Simplifying The Target List

Wednesdays are simplicity days at SimpleProductivity blog.

Photo by cliff1066™

I am not one to make a scheduled or timed plan for every day. I believe that putting things into my calendar is just asking for me to not trust my calendar.

I also don’t scan list after list to find out the next thing I can be doing. I don’t like the frantic activity that seems to me more about tracking than actually doing.

But I do have a list of my current projects, and when I plan my week, I make a list, containing targets for each project that I want to try and get to during the next week. I do this all on paper because it really sinks in when I have to write things out.  But what happens then?

Making A Target List

Rarely can we not see where a project is going. I know, for example, that I want to completely plan the end of year Girl Scout outing this week. I don’t need to write down every single step – glancing at the goal is enough to remind me that I need to make reservations, get permission slips signed, etc.

I have notes of course, so I know what has been done. But I don’t feel a need to list out every next little action I need to take.

So my target list works well to keep me on track.

Making Sure You Use Your Target List

What I noticed, though, is that the target list is on paper. And since I spend most of my time doing things against electronic lists, my targets were getting lost. There were weeks when I made no progress in things because I forgot they were part of my targets.

Out of sight, out of mind.

So I started adding my target list to my Remember The Milk with no due dates. That helped, because things were in front of my face. Now when I looked at my list,I could see the things that Stephen Covey would classify as important but not urgent.

Yet I wanted to take it one step further. Looking at my schedule and my targets, I could set days when I thought I would have the time to tackle them. I still left the dates off the tasks, but I started each task with the date in parentheses so it would sort to the top of the undated list.

By putting the target list where I would see it daily, I made it much more likely that I would actually work on those goals. Do you have any tricks to make sure you get out of the daily tasks and onto the bigger tasks? Share below.

Photo by cliff1066™



  1. says

    I agree that if your list is out of sight then the tasks on the list are not going to enter your mind.

    The assumption I’d like to question is whether there is a legitimate distinction between urgent and important tasks. In my experience the tasks that bubble to the front of my mind and get done tend to be either urgent and important, or just enjoyable.

    Personally I’m finding that operating with out a list is working well for me at the moment. If I ever need to create a micro lists of tasks, I’ll just get out a flash card and write down a couple of bullet points. Often I won’t look at the card again, but writing stuff down seems to help.

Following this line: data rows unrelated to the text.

(* ===== verification/CommandState.v ===== *)
(** * [components/ui/command]: the filter of a command list

    [Command.vue] keeps the registered items and groups and which of them match
    the search; [CommandItem.vue] and [CommandGroup.vue] register themselves when
    mounted, and every part decides from the shared state whether it is shown.
    [contains] is the comparison of [reka-ui]'s [useFilter].  Maps are iterated in
    insertion order, which none of the results depends on. *)

From stdpp Require Import base list gmap sets fin_sets strings.
From Stdlib Require Import NArith ZArith Lia String.
From S2P Require Import Prelude JsString JsNum JsVal.
Local Open Scope js_scope.

(** [filterState.filtered] *)
Record filtered_state := Filtered {
  count : nat;
  items : gmap jstring bool;
  groups : gset jstring
}.

Record command := Command_ {
  allItems : gmap jstring jstring;
  allGroups : gmap jstring (gset jstring);
  search : jstring;
  filtered : filtered_state
}.

(** Setup of [Command.vue]. *)
Definition new_command : command :=
  {| allItems := ∅; allGroups := ∅; search := []; filtered := {| count := 0; items := ∅; groups := ∅ |} |}.

Section command.
Context (contains : jstring -> jstring -> bool).

Definition set_filtered (f : filtered_state) (c : command) : command :=
  {| allItems := allItems c; allGroups := allGroups c; search := search c; filtered := f |}.

(** The first loop: the score of every registered item, over the scores there were. *)
Definition scores (c : command) : gmap jstring bool :=
  ((fun value => contains value (search c)) <$> allItems c) ∪ items (filtered c).

Definition matching (c : command) : gmap jstring jstring :=
  filter (fun kv => contains (snd kv) (search c) = true) (allItems c).

(** The second loop: groups with an item of positive score. *)
Definition some_visible (sc : gmap jstring bool) (group : gset jstring) : bool :=
  existsb (fun itemId => bool_decide (sc !! itemId = Some true)) (elements group).
Definition visible_groups (sc : gmap jstring bool) (c : command) : gset jstring :=
  dom (filter (fun kv => some_visible sc (snd kv) = true) (allGroups c)).

Definition filterItems (c : command) : command :=
  match search c with
  | [] => set_filtered {| count := size (allItems c); items := items (filtered c); groups := groups (filtered c) |} c
  | _ => set_filtered {| count := size (matching c); items := scores c; groups := visible_groups (scores c) c |} c
  end.

(** [filterState.search = s], with the watcher on it. *)
Definition setSearch (s : jstring) (c : command) : command :=
  if decide (s = search c) then c
  else filterItems {| allItems := allItems c; allGroups := allGroups c; search := s; filtered := filtered c |}.

(** ** [CommandItem.vue] *)

Definition item_isRender (id : jstring) (c : command) : bool :=
  match search c with
  | [] => true
  | _ => match items (filtered c) !! id with None => true | Some score => score end
  end.

Definition set_groups (g : gmap jstring (gset jstring)) (c : command) : command :=
  {| allItems := allItems c; allGroups := g; search := search c; filtered := filtered c |}.

(** [onMounted]; [text] is the text of the rendered element, [None] if there is none.
    A group of the empty name counts as no group. *)
Definition item_mounted (id : jstring) (text : option jstring) (groupId : option jstring) (c : command) : command :=
  match text with
  | None => c
  | Some t =>
      let c := {| allItems := <[id := t]> (allItems c); allGroups := allGroups c; search := search c; filtered := filtered c |} in
      match groupId with
      | None | Some [] => c
      | Some g => set_groups (<[g := {[id]} ∪ default ∅ (allGroups c !! g)]> (allGroups c)) c
      end
  end.

Definition item_unmounted (id : jstring) (c : command) : command :=
  {| allItems := delete id (allItems c); allGroups := allGroups c; search := search c; filtered := filtered c |}.

(** [@select] *)
Definition item_selected (c : command) : command := setSearch [] c.

(** ** [CommandGroup.vue] and [CommandEmpty.vue] *)

Definition group_isRender (id : jstring) (c : command) : bool :=
  match search c with [] => true | _ => bool_decide (id ∈ groups (filtered c)) end.

Definition group_mounted (id : jstring) (c : command) : command :=
  match allGroups c !! id with Some _ => c | None => set_groups (<[id := ∅]> (allGroups c)) c end.

Definition group_unmounted (id : jstring) (c : command) : command := set_groups (delete id (allGroups c)) c.

Definition empty_isRender (c : command) : bool :=
  match search c with [] => false | _ => bool_decide (count (filtered c) = 0) end.

(** ** What can happen *)

Inductive event :=
| Search (s : jstring)
| Select
| ItemMounted (id : jstring) (text groupId : option jstring)
| ItemUnmounted (id : jstring)
| GroupMounted (id : jstring)
| GroupUnmounted (id : jstring).

Definition step (e : event) (c : command) : command :=
  match e with
  | Search s => setSearch s c
  | Select => item_selected c
  | ItemMounted id text g => item_mounted id text g c
  | ItemUnmounted id => item_unmounted id c
  | GroupMounted id => group_mounted id c
  | GroupUnmounted id => group_unmounted id c
  end.

Definition run (es : list event) (c : command) : command := fold_left (fun c e => step e c) es c.
End command.

(** Items that stay: no item is unmounted. *)
Definition keeps_items (e : event) : Prop := match e with ItemUnmounted _ => False | _ => True end.
(* ===== verification/FormField.v ===== *)
(** * [components/ui/form/useFormField.ts]

    The context of a form field: [field_context] is what [vee-validate] provides
    under [FieldContextKey], the item's id what [FormItem] provides. *)

From stdpp Require Import base list gmap strings.
From Stdlib Require Import NArith ZArith Lia String SpecFloat.
From S2P Require Import Prelude JsString JsNum JsVal Json Prog State Payload View.
Local Open Scope js_scope.

Record field_context := FieldContext {
  fc_name : jsval;
  fc_errorMessage : jsval;
  fc_valid : jsval;
  fc_dirty : jsval;
  fc_touched : jsval
}.

Record form_field := FormField_ {
  ff_id : jsval;
  ff_name : jsval;
  ff_formItemId : jsval;
  ff_formDescriptionId : jsval;
  ff_formMessageId : jsval;
  ff_valid : jsval;
  ff_isDirty : jsval;
  ff_isTouched : jsval;
  ff_error : jsval
}.

Definition id_text (id : jsval) (suffix : string) : jsval := VStr (to_string id ++ js suffix).

Definition useFormField (fieldContext : option field_context) (id : jsval) : E form_field :=
  match fieldContext with
  | None => Exn (new_error (js "useFormField should be used within <FormField>"))
  | Some fc =>
      Ok {| ff_id := id; ff_name := fc_name fc;
            ff_formItemId := id_text id "-form-item";
            ff_formDescriptionId := id_text id "-form-item-description";
            ff_formMessageId := id_text id "-form-item-message";
            ff_valid := fc_valid fc; ff_isDirty := fc_dirty fc; ff_isTouched := fc_touched fc;
            ff_error := fc_errorMessage fc |}
  end.

(** The listener of [DialogScrollContent]: a press on the scroll bar, outside the
    target's client area, does not close the dialog. *)
Definition outside_content {S} (preventDefault : prog S unit) (event : jsval) : prog S unit :=
  outside ← pure (
    let originalEvent := (Ok event) @. "detail" @. "originalEvent" in
    let target := originalEvent @. "target" in
    ((originalEvent @. "offsetX") .> (target @. "clientWidth")) .||
    ((originalEvent @. "offsetY") .> (target @. "clientHeight")));
  if truthy outside then preventDefault else Ret tt.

    All of this is probably just my personal style thought. Also, I’m a college student, so my work is well defined in the first place.

    Thanks for the article.

    • LJ Earnest says

      I think there is a distinction between urgent and important. Let’s take something that is happening to me right now: the laundry needs to be done. This is an urgent task, but in the grand scheme of things, it is not important. On the other hand, I have writing to do on my novel; to me that is important because it moves me toward a lifelong goal. I think there is a great difference between important and urgent. Sometimes they may overlap, but not always.

  2. Ian Kelly says

    Thanks for the post, this made me think about where my lists of things to do was kept how often I was looking at it and how well I have been doing on personal projects.

    I also get greater satisfaction on writing things down physically, just a flow of things that I think of that need doing as they come to me. I review this list weekly and then look to schedule them into the week. I also at this time simply cross out anything that is now not relevant. At the time it was, but now it isn’t but at least at the time I captured it.

    I am finding more and more that from a personal success/fulfilment aspect that I have to schedule things and have the self discipline to complete the scheduled items. Otherwise weeks can go by and the progress just ins’t there on projects and the disappointment monster comes knocking.

    I agree though, I don’t break things down in to multiple small and incremental tasks. Just having the project with 2-3 items is enough to get the process moving.